The affecting orator who, facing the death penalty stated: “During my lifetime I have dedicated myself to the struggle of the African people. I have fought against white domination and I have fought against black domination. I have cherished the ideal of a democratic and free society in which all persons live together in harmony and with equal opportunities. It is an ideal which I hope to live for and to achieve. But, if needs be, it is an ideal for which I am prepared to die.”

Those words, along with other speeches and pictures of Mandela, were banned by the apartheid regime. But his words, especially that courtroom speech, were memorized and repeated in hushed tones by factory workers, miners, township schoolchildren and white university students.

During the 27 years of his imprisonment his reputation grew to such myth-like status that it seemed Mandela the man would be a disappointment. But bursting into the world after his release in 1990, Mandela proved to be astute and magnanimous and unexpectedly fun.

Yes, he blazed the campaign which brought the apartheid regime to collapse and he became the first black president of South Africa championing human rights. But he also had a zest for life, jumping up and dancing at a concert in London so that Queen Elizabeth surprised herself by dancing alongside him.

Shortly after Mandela was released in 1990, he came to Harare, Zimbabwe, and that was where I saw him dance for the first time. Thousands gathered at the airport to greet him. Exuberantly the 72-year-old Mandela joined a group of black and white schoolchildren performing traditional African dances. The crowd went wild with cheers and ululations.

Effusive and ebullient in a press conference later, Mandela fixed his gaze on the small band of journalists in Zimbabwe and answered each of our questions carefully and articulately, in stark contrast to the self-serving prevarications we had become used to from Robert Mugabe as well as other visiting leaders.

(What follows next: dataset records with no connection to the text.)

(** The same four literals as the first revision of the script has them,
    with a greedy [.*] before the package text:
    [/([0-9.]+).*performCreate.*${config.appPackage}/]. *)
Definition lifecyclePatternV1 (event : string) : regex :=
  stamp ++ star Dot ++ lit event ++ star Dot ++ uninterpolated.

(** The ten fallback patterns of a custom marker, in order. *)
Definition markerPatterns (marker : string) : list regex :=
  [ markWrite ++ plus Space ++ plus Word ++ lit "|" ++ plus Digit ++ lit "|"
      ++ splice marker;
    markWrite ++ star Dot ++ splice marker;
    stamp ++ star Dot ++ lit "PerfettoTracer" ++ star Dot ++ lit "beginTrace"
      ++ star Dot ++ splice marker;
    stamp ++ star Dot ++ lit "PerfettoTracer" ++ star Dot ++ splice marker;
    stamp ++ star Dot ++ lit "beginTrace" ++ star Dot ++ splice marker;
    stamp ++ star Dot ++ splice marker ++ star Dot ++ lit "begin";
    stamp ++ star Dot ++ lit "begin" ++ star Dot ++ splice marker;
    stamp ++ star Dot ++ lit "TEST_EVENT_MANUAL";
    stamp ++ star Dot ++ lit "test_event_manual";
    stamp ++ star Dot ++ splice marker ].

(** [startPatterns] and [endPatterns] of a paired marker: the same five
    patterns, built from [pair.start] and from [pair.end]. *)
Definition pairPatterns (marker : string) : list regex :=
  [ markWrite ++ plus Space ++ plus Word ++ lit "|" ++ plus Digit ++ lit "|"
      ++ splice marker;
    markWrite ++ star Dot ++ splice marker;
    stamp ++ star Dot ++ lit "PerfettoTracer" ++ star Dot ++ lit "beginTrace"
      ++ star Dot ++ splice marker;
    stamp ++ star Dot ++ lit "PerfettoTracer" ++ star Dot ++ splice marker;
    stamp ++ star Dot ++ splice marker ].

End Patterns.

Import Patterns.

(** ** [processTraceData] *)

Record PairedMarker : Type :=
  { pm_start : string; pm_end : string; pm_name : string }.

Record Config : Type :=
  { appPackage : string;
    customMarkers : list string;
    pairedMarkers : list PairedMarker }.

(** The property names the function writes. *)
Definition timestampKey (marker : string) : string := marker +:+ "Timestamp".
Definition relativeTimeKey (marker : string) : string := "timeTo" +:+ marker.
Definition durationKey (name : string) : string := name +:+ "Duration".

(** [let appStartTimestamp = 0; for (const pattern of appStartPatterns)
    ...; if (!appStartTimestamp) ...; if (!appStartTimestamp) ...]. *)
Definition anchorFromPatterns (pkg text : string) : number :=
  match firstMatch (appStartPatterns pkg) text with
  | Some g => parseFloatGroup g
  | None => zero
  end.

Definition anchorFromFirstMention (pkg text : string) (a : number) : number :=
  if truthy a then a
  else
    match search (appFirstMentionPattern pkg) text with
    | Some g => parseFloatGroup g
    | None => a
    end.

Definition anchorFromFirstTimestamp (text : string) (a : number) : number :=
  if truthy a then a
  else
    match search firstTimestampPattern text with
    | Some g => parseFloatGroup g
    | None => a
    end.

Definition resolveAppStart (pkg text : string) : number :=
  anchorFromFirstTimestamp text
    (anchorFromFirstMention pkg text (anchorFromPatterns pkg text)).

(** [if (m) metrics.key = parseFloat(m[1])]. *)
Definition setIfMatched (key : string) (m : outcome)
    (metrics : gmap string number) : gmap string number :=
  match m with
  | Some g => <[key := parseFloatGroup g]> metrics
  | None => metrics
  end.

Definition collectLifecycle (text : string) (metrics : gmap string number)
  : gmap string number :=
  let createMatch := search createPattern text in
  let startMatch := search startPattern text in
  let resumeMatch := search resumePattern text in
  let drawnMatch := search drawnPattern text in
  setIfMatched "activityDrawnTimestamp" drawnMatch
    (setIfMatched "activityResumeTimestamp" resumeMatch
      (setIfMatched "activityStartTimestamp" startMatch
        (setIfMatched "activityCreateTimestamp" createMatch metrics))).

(** One round of [for (const marker of config.customMarkers)]. *)
Definition collectMarker (text : string) (metrics : gmap string number)
    (marker : string) : gmap string number :=
  setIfMatched (timestampKey marker) (firstMatch (markerPatterns marker) text)
    metrics.

(** The value a pattern list leaves in [startTimestamp] / [endTimestamp],
    which start at [0]. *)
Definition resolved (m : outcome) : number :=
  match m with
  | Some g => parseFloatGroup g
  | None => zero
  end.

(** One round of the first [for (const pair of config.pairedMarkers)]. *)
Definition collectPair (text : string) (metrics : gmap string number)
    (pair : PairedMarker) : gmap string number :=
  let startMatch := firstMatch (pairPatterns (pm_start pair)) text in
  let endMatch := firstMatch (pairPatterns (pm_end pair)) text in
  let startTimestamp := resolved startMatch in
  let endTimestamp := resolved endMatch in
  let metrics := setIfMatched (timestampKey (pm_start pair)) startMatch metrics in
  let metrics := setIfMatched (timestampKey (pm_end pair)) endMatch metrics in
  if truthy startTimestamp && truthy endTimestamp
  then <[durationKey (pm_name pair) := sub endTimestamp startTimestamp]> metrics
  else metrics.
(** C5.  Each dispatched operation records exactly one outcome: once it has
    settled, the metrics are those of a single [recordSuccess] call if it
    was fulfilled and of a single [recordError] call if it was rejected,
    totalRequests has grown by one, and the promise kept in pendingRequests
    is fulfilled, never rejected.  Over a whole run, awaiting all pending
    requests leaves every one of them fulfilled and the metrics those of
    one recorded call per dispatched operation. *)
Theorem dispatch_records_once {R : Type} :
  (∀ (reqStart now : Z) (operation : Settled R) (m : LoadTestMetrics),
     ∃ m',
       dispatch reqStart operation now m = (Fulfilled (), m')
       ∧ m' = match operation with
              | Fulfilled _ => recordSuccess m (now - reqStart)
              | Rejected e => recordError m e now
              end
       ∧ totalRequests m' = S (totalRequests m)
       ∧ (length (requestDurations m') + length (errors m')
          = S (length (requestDurations m) + length (errors m)))%nat)
  ∧ (∀ (cs : list (Completion R)) (m : LoadTestMetrics),
       settleAll cs m
       = (replicate (length cs) (Fulfilled ()), foldl record m (callOf <$> cs))
       ∧ totalRequests (settleAll cs m).2
         = (totalRequests m + length cs)%nat).
Proof.
  split.
  - intros reqStart now [v|e] m; eexists; (split; [reflexivity|]);
      (split; [reflexivity|]); simpl; rewrite length_app; simpl; split; lia.
  - intros cs m. unfold settleAll. rewrite settleAll_foldl. simpl.
    split; [done|]. by rewrite foldl_record_totalRequests, length_fmap.
Qed.
(** A linked picture, and the same picture twice. *)
Definition linkedPicture : string :=
  "<a href='http://x/pic.png'><img src='http://x/pic.png'></a>".
Definition twoPictures : string :=
  "<img src='http://x/pic.png'><img src='http://x/pic.png'>".

(** The exporter once [init] has loaded the Yoast plugin. *)
Definition loadedExporter : Exporter :=
  {| wpUrl := "https://example.com"; baseDir := "blog_export";
     imagesDir := "blog_export/images"; codeClasses := [];
     preserveTags := ["iframe"; "script"];
     plugins := ["Yoast"]; loadedPlugins := [YoastPlugin] |}.

(** The run of the command over [threePosts] with the Yoast plugin. *)
Definition failingRun : Out unit * World :=
  @exportPosts _ _ _ _ _ _ (sources threePosts) (exporterWith ["Yoast"]) emptyWorld.

End Sample.


(** ** The command line *)

Module CLI.

(** The parser given to [--plugins], [--preserve-tags] and
    [--code-classes]:
    [(value) => value.split(',').map(c => c.trim()).filter(Boolean)] *)
Definition listOption (value : string) : list string :=
  List.filter JS.truthy (map JS.trim (JS.split "," value)).

End CLI.

(** ** The plugin loader, [loadPlugins] of lib/load-plugins.js *)

Module Loader.

(** An error as the loader looks at it: the value thrown and its [code]
    property, if it has one. *)
Record Failure := { thrown : error; code : option string }.

(** The default export of a plugin module as the checks of the loader see
    it: a function whose [name] is a string or not, and the static
    methods it has. *)
Record Class := {
  static_name : option string;
  static_processFrontMatter : option (FrontMatter -> Post -> Res FrontMatter);
  static_processHtml : option (string -> gmap string string -> Res string);
  static_processMarkdown : option (string -> Res string) }.

Inductive Listing :=
| Files (files : list string)
| Unreadable (f : Failure).

(** A module that was imported, with its default export if that is a
    function, or the failure of the import. *)
Inductive Imported :=
| Module_ (default : option Class)
| ImportFailed (f : Failure).

(** The directories, [fs.readdir] and [import()]. *)
Class Modules := {
  cwd : string;                    (* [path.join(process.cwd())] *)
  libDir : string;                 (* the directory of load-plugins.js *)
  readdir : string -> Listing;
  import : string -> Imported }.

(** What the loader prints. *)
Inductive line :=
| ErrorLoadingFrom (pluginsDir : string) (f : Failure)
| ErrorLoading (f : Failure).

(** [file.endsWith(suffix)] *)
Fixpoint endsWith (suffix file : string) : bool :=
  if String.eqb file suffix then true
  else match file with
       | EmptyString => false
       | String _ rest => endsWith suffix rest
       end.

(** The test before [plugins.push(PluginClass)]: the class as a plugin
    when it passes. *)
Definition accepted (PluginClass : option Class) : option Plugin :=
  match PluginClass with
  | Some {| static_name := Some n;
            static_processFrontMatter := Some frontMatter;
            static_processHtml := Some html;
            static_processMarkdown := Some markdown |} =>
      Some {| name := n; processFrontMatter := frontMatter;
              processHtml := html; processMarkdown := markdown |}
  | _ => None
  end.

(** A plugin class with all it needs, as a default export. *)
Definition classOf (p : Plugin) : Class :=
  {| static_name := Some (name p);
     static_processFrontMatter := Some (processFrontMatter p);
     static_processHtml := Some (processHtml p);
     static_processMarkdown := Some (processMarkdown p) |}.

Section Load.
Context `{Paths} `{Modules}.

(** [for (const file of files) { ... }]: the plugins pushed so far,
    and the failure that ended the loop, if one did. *)
Fixpoint loadFiles (pluginsDir : string) (files : list string) (plugins : list Plugin)
  : list Plugin * option Failure :=
  match files with
  | [] => (plugins, None)
  | file :: rest =>
      if endsWith ".js" file
      then match import (path_join pluginsDir file) with
           | Module_ PluginClass =>
               loadFiles pluginsDir rest
                 match accepted PluginClass with
                 | Some plugin => plugins ++ [plugin]
                 | None => plugins
                 end
           | ImportFailed f => (plugins, Some f)
           end
      else loadFiles pluginsDir rest plugins
  end.

(** The body of the inner [try]. *)
Definition loadDir (pluginsDir : string) (plugins : list Plugin)
  : list Plugin * option Failure :=
  match readdir pluginsDir with
  | Files files => loadFiles pluginsDir files plugins
  | Unreadable f => (plugins, Some f)
  end.

(** [for (const pluginsDir of pluginDirs) { try ... catch ... }] inside
    the outer [try]. *)
Fixpoint loadDirs (pluginDirs : list string) (plugins : list Plugin) (printed : list line)
  : Out (list Plugin) * list line :=
  match pluginDirs with
  | [] => (Return plugins, printed)
  | pluginsDir :: rest =>
      match loadDir pluginsDir plugins with
      | (plugins, None) => loadDirs rest plugins printed
      | (plugins, Some f) =>
          let printed := printed ++ [ErrorLoadingFrom pluginsDir f] in
          if negb (bool_decide (code f = Some "ENOENT"))
          then (Exit 1, printed ++ [ErrorLoading f])
          else loadDirs rest plugins printed
      end
  end.

(** [async function loadPlugins()]: the result and what was printed. *)
Definition loadPlugins : Out (list Plugin) * list line :=
  loadDirs [cwd; path_join libDir "plugins"] [] [].

(** The classes a readable directory contributes. *)
Definition pluginsOf (pluginsDir : string) (files : list string) : list Plugin :=
  omap (fun file =>
          if endsWith ".js" file
          then match import (path_join pluginsDir file) with
               | Module_ PluginClass => accepted PluginClass
               | ImportFailed _ => None
               end
          else None) files.

(** Every JavaScript file of the directory can be imported. *)
Definition importable (pluginsDir : string) (files : list string) : Prop :=
  forall file,
    In file files -> endsWith ".js" file = true ->
    exists PluginClass, import (path_join pluginsDir file) = Module_ PluginClass.

(** The plugin [p] is the default export of a JavaScript file of the
    directory, with a name and the three hooks. *)
Definition exportedBy (pluginsDir : string) (p : Plugin) : Prop :=
  exists files file,
    readdir pluginsDir = Files files
    /\ In file files
    /\ endsWith ".js" file = true
    /\ import (path_join pluginsDir file) = Module_ (Some (classOf p)).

Most unusually, Mandela said it was an honor to meet us journalists and told us how our reports had kept his spirits aloft while in prison. When Mugabe tried to cut the press conference short, Mandela insisted in answering more questions. After the press conference he stayed on for a few minutes and we shook his big hand.

When I attended a concert by Johnny Clegg a few years ago in Johannesburg, he performed "Asimbonanga." That song is especially bittersweet for me. It reminds me of the past, when I was one of many who believed democracy in Zimbabwe could succeed and that majority rule would eventually triumph in South Africa.

I was introduced to "Asimbonanga" by a friend of mine in the African National Congress and we listened to it and danced to it many times. That friend later betrayed our bond and stole from me. So when Clegg sang the song, I sank into stony bitterness.

But then Nelson Mandela appeared. On a wide screen behind Clegg was the film of Mandela dancing to the song. When he said that music and dancing helped him to be at peace with the world, it was as if the words were meant for me.

If Mandela, who had suffered so much, could dance without resentment, then why couldn't I?

When Mandela, on film, urged everyone to get up and dance, the weight of my grudge lifted and I was up and smiling and striding like Mandela. As I looked around the concert hall I saw many other beaming faces and I knew that the power of Mandela, even through a video clip, had reached us all.

On his 92nd birthday, I hope Nelson Mandela is still dancing, perhaps while seated and with his children and grandchildren around him.

Let the sight of him dancing lift your spirits, too.